» **What is being asked**: Take every entry below and copy it out word for word.

» **Available data**:
=== Begin Enclosure ===

(** C7: [as_gap] finds the lowest or the highest hole of the size asked for in the range, as the
    direction says, and when it finds none there is none; a hole that is found is in the range and
    touches no segment.  The segments are not changed. *)
Theorem gap_best ops os s minlen base len flags addr : Forall op_u32 ops → as_exec alloc salloc junk ops (as_alloc r) = Ok (os, s) →
  0 < minlen → 0 ≤ base → 0 ≤ len → base + len < W32 → segs s ≠ ∅ ∨ Z.land flags AH_CONTAIN = 0 →
  ∃ h s', as_gap s minlen base len flags addr = Ok (h, s') ∧ segs s' = segs s ∧
    match h with
    | Some (b, l) => hole_ok s minlen base len flags addr b l ∧
        ∀ b' l', hole_ok s minlen base len flags addr b' l' → if Z.land flags AH_DIR =? AH_LO then b ≤ b' else b' + l' ≤ b + l
    | None => ∀ b l, ¬ hole_ok s minlen base len flags addr b l
    end.
Proof.
  intros Hf E H1 H2 H3 H4 H5. destruct (reached_inv ops os s Hf E) as (L & Hi).
  destruct (as_gap_ok L s minlen base len flags addr Hi H1 H2 H3 H4) as (h & s' & Eg & _ & Es & Hb).
  - destruct H5 as [H5|H5]; [left|by right]. intros ->. apply H5, map_empty. intros x. by apply (inv_none []), not_elem_of_nil.
  - exists h, s'. split_and!; [done|done|]. unfold best_hole in Hb. destruct (Z.land flags AH_DIR =? AH_LO), h as [[b l]|]; exact Hb.
Qed.
End reached.

(** ** Concrete inputs for the witnesses *)

Definition new_name {A} (m : gmap Z A) : Z := fresh (map_to_list m).*1.
Lemma new_name_ok {A} (m : gmap Z A) : m !! new_name m = None.
Proof.
  destruct (m !! new_name m) as [x|] eqn:E; [|done]. exfalso. apply (infinite_is_fresh (map_to_list m).*1).
  apply list_elem_of_fmap. exists (new_name m, x). split; [done|]. by apply elem_of_map_to_list.
Qed.
Lemma rand0_ok : rand_ok ssl_rand0.
Proof. split; [reflexivity|]. simpl. lia. Qed.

=== End Enclosure ===

» **Answer**:
(** C7: [as_gap] finds the lowest or the highest hole of the size asked for in the range, as the
    direction says, and when it finds none there is none; a hole that is found is in the range and
    touches no segment.  The segments are not changed. *)
Theorem gap_best ops os s minlen base len flags addr : Forall op_u32 ops → as_exec alloc salloc junk ops (as_alloc r) = Ok (os, s) →
  0 < minlen → 0 ≤ base → 0 ≤ len → base + len < W32 → segs s ≠ ∅ ∨ Z.land flags AH_CONTAIN = 0 →
  ∃ h s', as_gap s minlen base len flags addr = Ok (h, s') ∧ segs s' = segs s ∧
    match h with
    | Some (b, l) => hole_ok s minlen base len flags addr b l ∧
        ∀ b' l', hole_ok s minlen base len flags addr b' l' → if Z.land flags AH_DIR =? AH_LO then b ≤ b' else b' + l' ≤ b + l
    | None => ∀ b l, ¬ hole_ok s minlen base len flags addr b l
    end.
Proof.
  intros Hf E H1 H2 H3 H4 H5. destruct (reached_inv ops os s Hf E) as (L & Hi).
  destruct (as_gap_ok L s minlen base len flags addr Hi H1 H2 H3 H4) as (h & s' & Eg & _ & Es & Hb).
  - destruct H5 as [H5|H5]; [left|by right]. intros ->. apply H5, map_empty. intros x. by apply (inv_none []), not_elem_of_nil.
  - exists h, s'. split_and!; [done|done|]. unfold best_hole in Hb. destruct (Z.land flags AH_DIR =? AH_LO), h as [[b l]|]; exact Hb.
Qed.
End reached.

(** ** Concrete inputs for the witnesses *)

Definition new_name {A} (m : gmap Z A) : Z := fresh (map_to_list m).*1.
Lemma new_name_ok {A} (m : gmap Z A) : m !! new_name m = None.
Proof.
  destruct (m !! new_name m) as [x|] eqn:E; [|done]. exfalso. apply (infinite_is_fresh (map_to_list m).*1).
  apply list_elem_of_fmap. exists (new_name m, x). split; [done|]. by apply elem_of_map_to_list.
Qed.
Lemma rand0_ok : rand_ok ssl_rand0.
Proof. split; [reflexivity|]. simpl. lia. Qed.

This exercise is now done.